Chaplain Shulman Heads Home

From Aish.com, Chaplain Shulman writes about his experiences and his homecoming.

This was moving:

Once at the morgue, I asked one of the young soldiers who worked there if I could sit for awhile with the body, in accordance with ancient Jewish tradition.

A young private walked me down the hall to a small room, where four large gurneys seemed to fill every bit of space, save for a giant ice machine that took up the entire back wall.

On three of the gurneys lay black plastic body bags. A lifeless arm lay on the fourth, still in its camouflage sleeve. The Army doesn’t risk the chance of error in the awful task of match-up, so detached limbs and body parts are sent along separately for conclusive DNA testing.

The soldier showed me to my Jewish casualty – the body bag hadn’t been zipped up yet. I sat in a chair next to him and recited Psalms while they filled plastic bags of ice, and steam-cleaned the creases out of the American flag that would drape over the transfer case for the plane ride.

I looked at the body bags and thought about the three women back home, who’d probably just received news right about then that they were now young widows, single mothers of fatherless children. The three little girls in Idaho and the two little boys in Colorado who’d have to stop crossing off dates on the calendar, waiting for Daddy to come home.
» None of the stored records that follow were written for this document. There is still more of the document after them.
(* ===== verification/Wire.v ===== *)
(** * The operator and the agent together

    The operator's requests ([AllocateLease], [GetLease], [ReleaseLease] of
    AgentClient) served by the agent's own handlers ([route] of Agent): what a
    result the operator sees says about the router. *)

From S2P Require Import Prelude Effects GoStd Base64 Json Http ClaimTypes Env AgentClient.
From S2P Require Import AgentEnv LeaseJson AgentMem LeaseStore Garp NetConfig DhcpClient AgentApi.
From S2P Require Import Agent AgentThreads AgentFile AgentSafety AgentAlloc.

Local Open Scope Z_scope.

(** ** URLs *)

(** The segments of a URL's path: what follows "http://host/", cut at every
    slash.  (The names below contain nothing that would have to be escaped.) *)
Fixpoint segments (l : list ascii) : list (list ascii) :=
  match l with
  | [] => [[]]
  | c :: l' =>
    if Ascii.eqb c "/" then [] :: segments l'
    else match segments l' with [] => [[c]] | x :: r => (c :: x) :: r end
  end.

Definition url_path (url : string) : list string :=
  map unbytes (drop 3 (segments (bytes url))).

(** Names that stand for themselves in a URL: the characters RFC 3986 leaves
    unreserved, and the colon of a host and port. *)
Definition plain_char (c : ascii) : bool :=
  let n := Z.of_nat (nat_of_ascii c) in
  ((48 <=? n) && (n <=? 57)) || ((65 <=? n) && (n <=? 90)) || ((97 <=? n) && (n <=? 122))
  || (n =? 45) || (n =? 46) || (n =? 58) || (n =? 95).

Definition plain (s : string) : Prop := Forall (λ c, plain_char c = true) (bytes s).

Lemma segments_plain l l' :
  Forall (λ c, plain_char c = true) l → segments (l ++ "/"%char :: l') = l :: segments l'.
Proof.
  induction 1 as [|c l Hc Hl IH]; [done|]. simpl.
  destruct (Ascii.eqb_spec c "/") as [->|_]; [done|]. by rewrite IH.
Qed.

Lemma segments_last l : Forall (λ c, plain_char c = true) l → segments l = [l].
Proof.
  induction 1 as [|c l Hc Hl IH]; [done|]. simpl.
  destruct (Ascii.eqb_spec c "/") as [->|_]; [done|]. by rewrite IH.
Qed.

Lemma url_path_leases addr : plain addr → url_path ("http://" +:+ addr +:+ "/leases") = ["leases"].
Proof.
  intros Ha. unfold url_path. rewrite !bytes_app.
  change (bytes "http://") with (bytes "http:" ++ ["/"; "/"]%char).
  change (bytes "/leases") with ("/"%char :: bytes "leases"). rewrite <-app_assoc. simpl.
  rewrite segments_plain by done. reflexivity.
Qed.

Lemma url_path_lease addr i :
  plain addr → plain i → url_path ("http://" +:+ addr +:+ "/leases/" +:+ i) = ["leases"; i].
Proof.
  intros Ha Hi. unfold url_path. rewrite !bytes_app.
  change (bytes "http://") with (bytes "http:" ++ ["/"; "/"]%char).
  change (bytes "/leases/") with ("/"%char :: bytes "leases" ++ ["/"%char]).
  rewrite <-!app_assoc. simpl. rewrite segments_plain by done. simpl.
  rewrite segments_last by done. simpl. by rewrite unbytes_bytes.
Qed.

(** ** Requests and responses *)

(** What the operator's JSON time parser is documented to accept: the text the
    agent's encoder writes. *)
Class WireLaws (O : Env.Lib) (A : AgLib) : Prop := {
  ParseTime_wire t s : FormatTime t = Some s → Env.ParseTime s = Some t;
}.

Section wire.
Context `{O : Env.Lib} `{A : AgLib} {W : WireLaws O A} (sf : string).
Abbreviation world := (Ag * Rt)%type.

(** The agent reads the request the operator wrote. *)
Lemma request_decodes iface parent mac :
  Decode upd_LeaseRequest zero_LeaseRequest
    (Some (enc_LeaseRequest {| lr_Interface := iface; lr_WanParent := parent;
                               lr_MACAddress := mac |})) =
  ({| rq_Interface := iface; rq_WanParent := parent; rq_MACAddress := mac |}, true).
Proof. reflexivity. Qed.

(** The operator reads the response the agent wrote. *)
Lemma response_decodes r j :
  enc_LeaseResponse r = Some j →
  Decode upd_LeaseResponse zero_LeaseResponse (Some j) =
  ({| lresp_IPAddress := rs_IPAddress r; lresp_ExpiresAt := rs_ExpiresAt r |}, true).
Proof using W.
  unfold enc_LeaseResponse, enc_time. destruct (FormatTime (rs_ExpiresAt r)) as [t|] eqn:Ht; [|done].
  intros [= <-]. apply ParseTime_wire in Ht. unfold Decode, dec_struct, dec_members. simpl.
  unfold upd_LeaseResponse. keys. simpl. by rewrite Ht.
Qed.

Definition status_seen (x : Lease) : AgentClient.LeaseStatus :=
  {| ls_IPAddress := IP_String (IPAddress x); ls_ExpiresAt := ExpiresAt x;
     ls_RenewalCount := RenewalCount x; ls_Status := Status x;
     ls_InterfaceExists := InterfaceExists x |}.

Lemma status_decodes x j :
  - 2 ^ 63 ≤ RenewalCount x < 2 ^ 63 → enc_LeaseStatus (status_of x) = Some j →
  Decode upd_LeaseStatus zero_LeaseStatus (Some j) = (status_seen x, true).
Proof using W.
  unfold enc_LeaseStatus, enc_time. intros Hrc. cbn [status_of st_ExpiresAt].
  destruct (FormatTime (ExpiresAt x)) as [t|] eqn:Ht; [|done].
  intros [= <-]. apply ParseTime_wire in Ht. unfold Decode, dec_struct.
  repeat (erewrite dec_members_cons; [|unfold upd_LeaseStatus; keys; cbn -[Z.pow];
    rewrite ?Ht, ?(decide_True _ _ Hrc); reflexivity]). reflexivity.
Qed.

(** ** The connection *)

(** The agent may answer [resp] and leave [w']: whatever can be proved of the
    handler of the request holds. *)
Definition serves (method url : string) (body : option json) (w : world) (resp : HttpResponse)
    (w' : world) : Prop :=
  ∀ Q, wp router_law (route sf method (url_path url) body) Q w → Q resp w'.

(** A request that fails in transport may or may not have been served. *)
Definition http_post X (e : Env.OpE X) (w : world) : X → world → Prop :=
  match e in Env.OpE X return X → world → Prop with
  | HttpDo m u b => λ r w',
      match r with
      | Ok resp => serves m u b w resp w'
      | Err _ => w' = w ∨ ∃ resp, serves m u b w resp w'
      end
  | _ => λ _ w', w' = w
  end.

Definition wire_law : espec Env.OpE world := ESpec (λ _ _ _, True) (λ X e w, http_post X e w).

Lemma request_wp method url body (Q : result string HttpResponse → Op → world → Prop) o w
    (R : HttpResponse → world → Prop) :
  wp router_law (route sf method (url_path url) body) R w →
  (∀ resp w', R resp w' → Q (Ok resp) o w') →
  (∀ e, Q (Err ("failed to create request: " +:+ e)) o w) →
  (∀ e w', w' = w ∨ (∃ resp, R resp w') → Q (Err ("agent request failed: " +:+ e)) o w') →
  wpM wire_law (request method url body) Q o w.
Proof.
  intros HR Hok Hcreate Hlost. unfold request. rewrite wpM_bind, wpM_call. split; [done|].
  intros [[]|e] w1 Hw1; simpl in Hw1; subst; [|by apply Hcreate].
  rewrite wpM_bind, wpM_call. split; [done|]. intros [resp|e] w2 Hw2; [by apply Hok, Hw2|].
  apply Hlost. destruct Hw2 as [->|[resp Hw2]]; [by left|right]. exists resp. by apply Hw2.
Qed.

(** ** What the operator's calls mean on the router *)

Context (c : AgentClient) (Hc : plain (localAddr c)).
Context (i : string) (Hi : plain i) (Hne : i ≠ "").

Lemma route_post body : route sf "POST" ["leases"] body = handleAllocateLease sf body.
Proof. reflexivity. Qed.

Lemma route_get : route sf "GET" ["leases"; i] None = handleGetLease i.
Proof using Hne. unfold route. by rewrite decide_False. Qed.


(** An error whose cause is the connection or the text of the response. *)
Definition lost (e : string) : Prop :=
  (∃ e', e = "agent request failed: " +:+ e') ∨ (∃ e', e = "decode response failed: " +:+ e').

(** What an error [e] of a request for a lease says of the router, on which
    the request came upon [w]: the request was not made; or the agent refused
    it, with its reason; or the response was lost, and then the agent may have
    done either. *)
Definition allocate_error (parent : string) (mac : HardwareAddr) (m : gmap string (option nat))
    (w : world) (e : string) (w' : world) : Prop :=
  (∃ e', e = "failed to create request: " +:+ e' ∧ w' = w) ∨
  (∃ e', e = "agent returned 503: failed to allocate lease: " +:+ e' ∧
         not_allocated i m (rt_links w.2) e' w') ∨
  (lost e ∧ (w' = w ∨ (∃ e', not_allocated i m (rt_links w.2) e' w') ∨
             ∃ l x, allocated sf i parent mac m (rt_links w.2) l x w')).

(** C10: what the operator's request for a lease says about the router.  When
    the operator asks for a lease on a free interface with a valid MAC and gets
    an address, the agent has stored an active lease with exactly that address,
    its link exists and its renewal goroutine was started.  An error that is
    the agent's own answer means that the router's links are as before unless
    the removal of the new link failed, and the stored leases are as before
    unless that answer says that the lease could not be saved.  An error of the
    connection says nothing: the request was not served, or refused, or
    granted.  The operator's memory does not change. *)
Theorem AllocateLease_over_wire parent macs mac m s ls o :
  parent ≠ "" → macs ≠ "" → ParseMAC macs = Some mac →
  free s → leases s = Some m → inflight s !! i = None → m !! i = None →
  wpM wire_law (AllocateLease c i parent macs) (λ r o' w', o' = o ∧
    match r with
    | Ok ip => ∃ l x, ip = IP_String (IPAddress x) ∧ allocated sf i parent mac m ls l x w'
    | Err e => allocate_error parent mac m (at_ s ls []) e w'
    end) o (at_ s ls []).
Proof using W Hc Hne.
  intros Hp Hm0 Hmac Hf Hm Hfl Hno. unfold AllocateLease. rewrite wpM_bind.
  pose proof (handleAllocateLease_wp sf _ _ mac m s ls Hf Hm (request_decodes i parent macs)
                Hne Hp Hm0 Hmac) as Hspec.
  unfold answered in Hspec. cbn [rq_Interface rq_WanParent] in Hspec. rewrite Hfl, Hno in Hspec.
  eapply request_wp; [rewrite url_path_leases by done; exact Hspec|..].
  - intros resp w' (_ & _ & [(l & x & -> & Ha)|(e & -> & Hn)]).
    + cbn [granted StatusCode Body]. rewrite decide_False by (by intros []).
      destruct (enc_LeaseResponse _) as [j|] eqn:Hj.
      * rewrite (response_decodes _ _ Hj). cbv iota. rewrite wpM_ret. eauto.
      * cbn [Decode]. rewrite wpM_ret. split; [done|]. right. right. split; [right; by eauto|eauto].
    + rewrite decide_True by done. rewrite wpM_ret. split; [done|]. right. left. by exists e.
  - intros e. rewrite wpM_ret. split; [done|]. left. by exists e.
  - intros e w' Hw'. rewrite wpM_ret. split; [done|]. right. right. split; [left; by eauto|].
    destruct Hw' as [->|(resp & _ & _ & [(l & x & _ & Ha)|(e' & _ & Hn)])]; eauto.
Qed.

Lemma handleGetLease_wp m s (rt : Rt) :
  consistent s → leases s = Some m → wp router_law (handleGetLease i) (λ resp w', w' = (s, rt) ∧
    match m !! i with
    | None => StatusCode resp = StatusNotFound
    | Some p => ∃ l x, p = Some l ∧ heap s !! l = Some x ∧
                  resp = {| StatusCode := StatusOK; Body := enc_LeaseStatus (status_of x) |}
    end) (s, rt).
Proof.
  intros [Hmu _ (m' & Hm' & Hk)] Hm. assert (m' = m) as -> by congruence.
  unfold handleGetLease, Get. rewrite wp_bind.
  eapply wp_mem; [simpl; unfold unless_mu; by rewrite Hmu|].
  assert (get_section i s = m !! i) as -> by (unfold get_section; by rewrite Hm).
  destruct (m !! i) as [p|] eqn:Hp; [|by rewrite wp_ret].
  destruct (Hk _ _ Hp) as (l & -> & x & Hx & _). unfold deref_ptr. rewrite wp_bind, wp_ret, wp_bind.
  eapply wp_mem; [simpl; by rewrite Hx|]. rewrite wp_ret. eauto 6.
Qed.

(** C22: the operator sees the lease the agent has.  A status the operator
    obtains is that of the stored lease, field by field; "no lease" means that
    the agent has none for the interface; and asking changes nothing. *)
Theorem GetLease_over_wire m s (rt : Rt) o :
  consistent s → leases s = Some m →
  (∀ l x, heap s !! l = Some x → - 2 ^ 63 ≤ RenewalCount x < 2 ^ 63) →
  wpM wire_law (GetLease c i) (λ r o' w', o' = o ∧
    match r with
    | Ok (Some st) => w' = (s, rt) ∧
        ∃ l x, m !! i = Some (Some l) ∧ heap s !! l = Some x ∧ st = status_seen x
    | Ok None => w' = (s, rt) ∧ m !! i = None
    | Err _ => True
    end) o (s, rt).
Proof using W Hc Hi Hne.
  intros Hcs Hm Hrc. unfold GetLease. rewrite wpM_bind.
  pose proof (handleGetLease_wp m s rt Hcs Hm) as Hspec.
  eapply request_wp; [rewrite url_path_lease, route_get by done; exact Hspec|..].
  - intros resp w' [-> Hresp]. destruct (m !! i) as [p|] eqn:Hp.
    + destruct Hresp as (l & x & -> & Hx & ->). cbn [StatusCode Body].
      rewrite decide_False by done. rewrite decide_False by (by intros []).
      destruct (enc_LeaseStatus _) as [j|] eqn:Hj; [|cbn [Decode]; by rewrite wpM_ret].
      rewrite (status_decodes _ _ (Hrc _ _ Hx) Hj). cbv iota. rewrite wpM_ret. eauto 8.
    + rewrite decide_True by done. by rewrite wpM_ret.
  - intros e. by rewrite wpM_ret.
  - intros e w'. by rewrite wpM_ret.
Qed.

End wire.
I thought of the parents who were soon to get the phone call letting them know the baby they’d carried home from the hospital, taught to ride a bike, watched graduate from high school, get married and start a family of his own, was coming home on an Air Force plane in a metal box, packed in ice, paperwork fitted neatly in a large manila envelope, his last name written across it with a black, felt-tipped marker, taped to the inside of the lid to avoid any chance of mistaken identity.

At that moment, sitting in the makeshift mortuary, so noticeably quiet, with three bulging body bags and an arm for company, I realized that it’s time to go home.

Enjoy your homecoming, sir. You’ve earned it!